==== PROVIDED DATA ====

(* ===== verification/Prelude.v ===== *)
(** * A verification library for newmux

    newmux is tmux with closed panes and windows that stay alive and can be
    reopened.  The library models its own state and the operations on it, from
    the sessions down to the cells of a screen, and proves what they promise.
    All sources are under src/tmux/.

    ** The program and its parts

    A server keeps _sessions_ (windows/session.c), each with numbered _links_
    to _windows_ (windows/window.c); a window has _panes_, whose geometry is a
    _layout_, a tree of cells (windows/layout.c, layout-set.c,
    layout-custom.c).  What a program writes into a pane goes through the
    _input parser_ (terminal/input.c), which calls the operations of
    screen/screen-write.c on the pane's _screen_ (screen/screen.c,
    screen/grid-view.c), which are operations on a _grid_ of cells
    (screen/grid.c) whose characters are packed UTF-8 (terminal/utf8.c,
    terminal/utf8-combined.c).  Closing and reopening
    (commands/cmd-newmux-recovery.c) moves live panes and windows to a hidden
    session and back: it uses the sessions, the windows, the layout strings
    and the history of the grids, so the main theorems go through all of them.
    The other way, the bytes of the outside terminal are cut into _keys_, mouse
    events and replies (terminal/tty-keys.c); a key that is bound runs
    _commands_ (commands/cmd-parse.y, cmd.c, core/arguments.c), which wait in
    the _queue_ of their client (commands/cmd-queue.c) until they are run;
    another key is written to the pane as the sequence its program knows
    (terminal/input-keys.c).

    ** Files

    Each file is a component, its facts or its properties; a file requires the
    components it calls.
    - Prelude: machine integers, bit fields, lists, [for_each]; the shared
      automation.
    - CString: printf and sscanf conversions, strtonum, strlcat
      (compat/strtonum.c, compat/strlcat.c).
    - Layout, LayoutFacts, LayoutProps: the tree of cells and its
      operations; consistency; their properties (windows/layout.c).
    - LayoutSet, LayoutSetProps: the preset layouts (windows/layout-set.c).
    - LayoutCustom, LayoutCustomProps: layout strings and their round trip
      (windows/layout-custom.c).
    - Utf8, Utf8Props: packed characters, their table, strings
      (terminal/utf8.c, compat/vis.c).
    - CellCodec, Locale: the interfaces to the packing and to the C library
      (core/tmux.c).
    - KeyString, KeyStringProps: key codes, mouse events, key names
      (terminal/key-string.c).
    - InputKeys: the bytes a pane is sent for a key or a mouse event
      (terminal/input-keys.c).
    - TtyKeys, TtyKeysProps: the keys and replies in the bytes of the outside
      terminal; that what InputKeys writes is read back
      (terminal/tty-keys.c).
    - Paste, PasteProps: the paste buffers (ui/paste.c).
    - Environ: the variables of the environment (options/environ.c).
    - CmdLex, CmdLexFacts: the words of commands (commands/cmd-parse.y).
    - Arguments: the flags and arguments of commands (core/arguments.c,
      commands/cmd.c); CmdTable: the entries of the commands, from the files
      of commands/ in the order of the table of commands/cmd.c.
    - Cmd: finding and making commands, lists of commands, copying them
      (commands/cmd.c).
    - CmdParse: the grammar, one function per nonterminal, and the building of
      lists of commands (commands/cmd-parse.y).
    - CmdEscape, CmdPrint, CmdGrammar, CmdArgs, CmdProps: printed commands are
      read back, in the steps of the reader: words, tokens, the grammar, flags
      and arguments, commands.
    - CmdTotal: the lexer and the parser return whatever the text.
    - Base64; Hyperlinks, HyperlinksProps; Utf8Combined: encodings, links,
      characters that join (compat/base64.c, terminal/hyperlinks.c,
      terminal/utf8-combined.c).
    - Colour, ColourProps: colours (terminal/colour.c).
    - Style, StyleProps: styles and attributes
      (terminal/style.c, core/attributes.c).
    - Grid, GridFacts, GridProps: cells, lines, history; how a line reads
      (screen/grid.c).
    - Reflow: changing the width (screen/grid.c).
    - Screen, ScreenInfo: screens: operations on the grid; titles, selection
      (screen/screen.c, screen/grid-view.c).
    - GridReader, GridReaderProps: the motions of copy mode
      over cells, lines and words (screen/grid-reader.c).
    - ScreenWrite: writing to a screen (screen/screen-write.c).
    - InputTable, Input, InputOsc, InputParse: the parser: tables,
      parameters, strings and replies, handlers (terminal/input.c).
    - GridSafe, ScreenSafe, ScreenWriteSafe, InputSafe, InputParseSafe: the
      invariant of a terminal, level by level.
    - InputMachine, InputProps: the machine, whole sequences,
      properties of the parser.
    - ScreenProps, TextProps: the alternate screen, printed text.
    - GridString, GridStringFacts, GridStringProps: lines written as text with
      escape sequences, and the same text read back (screen/grid.c).
    - History, HistoryProps: the history of closed panes
      (commands/cmd-newmux-recovery.c).
    - Winlink: the links of a session (windows/window.c).
    - World, Session, SessionFacts, Window: the server's state, sessions,
      windows and panes (windows/session.c, windows/window.c).
    - CmdQueue, CmdQueueProps: the queues of commands, in a heap of items,
      states, lists and clients with their references (commands/cmd-queue.c;
      [cmdq_state], [cmdq_item], [cmdq_list] are the structs, [next_turn] is the
      body of the loop of cmdq_next); no use of what is freed, the order of the
      commands, the return of the loop.
    - Server: killing and linking windows (server/server-fn.c).
    - Recovery, RecoveryCmd, RecoveryFacts, RecoveryProps: closing and
      reopening, the commands, what they promise
      (commands/cmd-newmux-recovery.c).

    ** How the code is read

    - A function that changes an object takes it and gives it back; one that
      changes the server's state takes the [world] and gives it back.  A
      result [None] is undefined behaviour (a NULL dereference, a walk out of
      a list, an array or a buffer) or [fatalx], never an error the code
      reports: those are values ([-1], [Parse_error], a message printed).
    - Integers are [Z].  [u8], [u16], [u32], [u64] and [s32] write the
      wrap-around where an operation of the code can reach it.  Flags are the
      bits of the code.
    - A pointer to a cell of a layout is the path to it from the root; sessions,
      windows, panes and links are known by their ids, and the lists and trees
      of the code (TAILQ, RB) are the lists of their members in order.
    - The C library is not modelled beyond what the code asks of it: mbtowc,
      wctomb and wcwidth are the class [Locale]; sscanf and printf are written
      out for the conversions used (CString).  The packing of characters is the
      class [CellCodec] (file CellCodec): the grid, the screens and the parser
      are proved against it, and Utf8Props discharges it for the table of
      terminal/utf8.c.  Both have instances the witnesses compute with
      ([plain_codec], [ascii_locale]).
    - The queues of commands have addresses and reference counts, since what
      they must not do is use an item, a state, a list or a client that has been
      freed: an address that is not in the heap is [None].  The rest of the
      server is the class [Commands] (what a command or a callback does, finding
      clients and targets, hooks), and [CommandsOk] is what it promises: queues
      in order stay so, and items are put only behind the one that runs or at
      the end of a queue.  [sample_server_commands] is an instance.

    ** Fuel

    Loops that are structural in the code are recursive in their list.  The
    others carry fuel, and it is enough:
    - [layout_construct]: the length of the string, each level consumes a
      bracket; [parse_fit]: the same, each turn removes a cell of the string.
    - [adjust_while] (the loop of layout_resize_adjust) and
      [resize_layout_loop]: the size of the change, which each turn lowers; a
      turn that changes nothing repeats for ever, which is [None].  That the
      loops of a resize end is [layout_resize_pane_ok]; that spreading may not
      return is [layout_spread_cell_may_not_return].
    - [tiled_shape]: the number of panes, each turn adds a row or a column.
    - [grow] (the buffer of input.c): 64 doublings, more than a limit of 32 bits
      needs; [sgr_from], [osc_4_from], [osc_104_from], [winops_from]: the number
      of parameters or bytes, each turn consumes one.
    - [next_tab], [previous_tab], [back_tabs]: the columns of the line;
      [join_loop] of the reflow: the lines left; [bsearch]: the halvings of a
      table.
    - [style_parse_from], [attributes_from]: the length of the string, each
      turn consumes a character ([style_parse_total]).
    - [stack_trim], [trim_titles], [kill_links], [next_index_from],
      [shuffle_last], [session_new_name]: the members of the list walked, or
      the names already taken and one more.
    - [utf8_loop]: the length of the string; [before_padding]: the columns
      before the cell; [new_name]: the buffers and one more, since the names
      tried are distinct.
    - [iterate] is a loop with fuel; [iterate_ok] is its rule, an invariant and
      a measure that each turn lowers.  [reader_fuel]: the cells of the grid
      ([grid_reader_motions]); [lex_fuel]: the characters left to read;
      [parse_fuel]: eight calls a character, since a nonterminal that repeats
      reads a token ([all_run], [cmd_parse_do_buffer_returns]).
    - [next_while] (the loop of the key timer): the length of the buffer and one
      more, since each key takes a byte ([tty_keys_callback_returns]);
      [next_from]: one turn again, since only a key whose time is over goes
      back, and then it is not waited for.
    - [append_chain], [insert_chain]: the items there are, since a chain has
      each once ([chain_short]); [cmdq_next]: the load of the queue, a cost for
      each of its items that is larger than that of what it inserts
      ([cmdq_next_returns]); a command may insert itself, and then the loop does
      not end.

    ** Theorems

    - _Closing and reopening_: closing a window and reopening it gives the
      sessions and windows back ([newmux_close_reopen_window]); the stacks are
      consistent after any commands ([newmux_stacks_invariant], by induction on
      the steps); where a reopened window is put
      ([newmux_attach_at_saved_position_places]), and the case it is put wrong
      ([newmux_attach_past_the_end_comes_first]); the history of a closed pane
      keeps its screen ([newmux_preserve_visible_grid_ok]), while the
      restoration of a shrunk history never happens
      ([newmux_restore_if_shrunk_does_not]).
    - _Layouts_: the sizes of the cells of a container fill it.  Every
      operation keeps this and does what it says: destroying, resizing,
      splitting, spreading, the presets ([layout_set_select_ok]); a consistent
      tree tiles the window ([layout_fix_offsets_tiles]); dumping and parsing
      is the identity ([layout_dump_parse]).
    - _Grid_: what is stored in a cell is read from it, in short and extended
      cells ([grid_set_get_cell]); compacting changes nothing one can read;
      positions on wrapped lines are converted and back.
    - _Parser_: any bytes whatever keep the terminal in order
      ([input_parse_buffer_ok]: no access out of bounds, the cursor on the
      screen, the grid of its size); the bytes may come in any pieces
      ([input_parse_bytewise]); the loop with its cached transition refines
      the state machine ([input_parse_refines]); a terminator always ends a
      string ([input_terminators]); text is shown as it is
      ([input_text_shown]); a cursor position report says where the cursor was
      put ([input_cursor_report]); too long or malformed sequences are
      discarded ([input_csi_discarded]).
    - _Captured lines_: what grid_string_cells writes for a line, printed on a
      terminal, shows that line again ([captured_line_replayed]).
    - _Copy mode_: the motions of the reader end and stay on the grid
      ([grid_reader_motions]); those over words find what reading the places of
      the grid in order finds ([grid_reader_words]).
    - _Commands_: what a list of commands is printed as, with its strings
      quoted and escaped, is parsed as these commands
      ([printed_commands_parse_back]); a string is escaped as a word the lexer
      reads as the string ([args_escape_word]); the parser always returns, with
      commands or an error ([cmd_parse_do_buffer_returns]); which command a
      name, an alias or a beginning of a name means ([cmd_find_ok]).
    - _Keys_: the ternary tree of the known sequences is a map, and the next key
      is what the map has at the start of the buffer ([tty_keys_refine_map]);
      an extended key, a function key and a mouse event written to a pane are
      read as the same key with the same modifiers, or the same event
      ([extended_key_read_back], [function_key_read_back], [mouse_read_back]);
      the loop of the key timer returns ([tty_keys_callback_returns]).
    - _Command queues_: a list of commands becomes items in their order, at the
      end of a queue or behind an item ([commands_queued]); no turn of the loop
      uses anything freed, and the loop returns ([cmdq_next_returns]); items are
      run once, in order, what one inserts before what was behind it
      ([cmdq_next_in_order], by induction on the turns); after an error the rest
      of the group is never run ([failed_group_not_run]), which may be that of
      another run of the same list ([second_run_removed]).
    - _Paste buffers_: the two trees hold the same buffers in their orders and
      the limit holds after any operations ([paste_reachable_ok]); adding one
      frees only the oldest automatic ones ([paste_add_keeps_newest]).
    - _Characters, colours, styles, keys, links_: the round trips of packed
      characters, strings, base 64, colours, styles ([style_roundtrip]),
      hyperlinks and key names; the bounds of the
      visual encoding; the nearest colour.

    ** Not modelled

    Processes and files, the event loop and clients (server/ but server-fn.c,
    core/proc, client, file, job): I/O, and the order in which the event loop
    calls is outside the program.  Drawing on terminals (terminal/tty*.c
    but tty-keys.c, screen/screen-redraw.c, the tty_write calls of screen-write.c): it writes
    to a terminal and keeps no state the modelled parts read.  Options, formats,
    status lines, modes and their user interfaces (options/, screen/format*.c,
    ui/ but paste.c, window-copy.c and the other modes): the modelled parts take the
    option values they read as arguments.  What commands other than those of
    newmux do when they are run: they call the modelled functions, print, or
    wait for a client.  Finding the target a string names (commands/cmd-find.c
    but the functions on a state).  The tables of key bindings (terminal/key-bindings.c).
    The limit of the depth of the parser yacc generates.  Sixel
    images, which are compiled in only on request.  The vendored Ghostty
    sources beside tmux.  PROJECT.json lists every part. *)
From Stdlib Require Import ZArith Lia Ascii String.
From stdpp Require Export base numbers list strings gmap sets.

====

» **TASK STATEMENT**:
From the line that contains "images, which are" down to the last line of the listing above, repeat each line exactly, and include nothing else.

» **SOLUTION TO THE EXERCISE**:
    images, which are compiled in only on request.  The vendored Ghostty
    sources beside tmux.  PROJECT.json lists every part. *)
From Stdlib Require Import ZArith Lia Ascii String.
From stdpp Require Export base numbers list strings gmap sets.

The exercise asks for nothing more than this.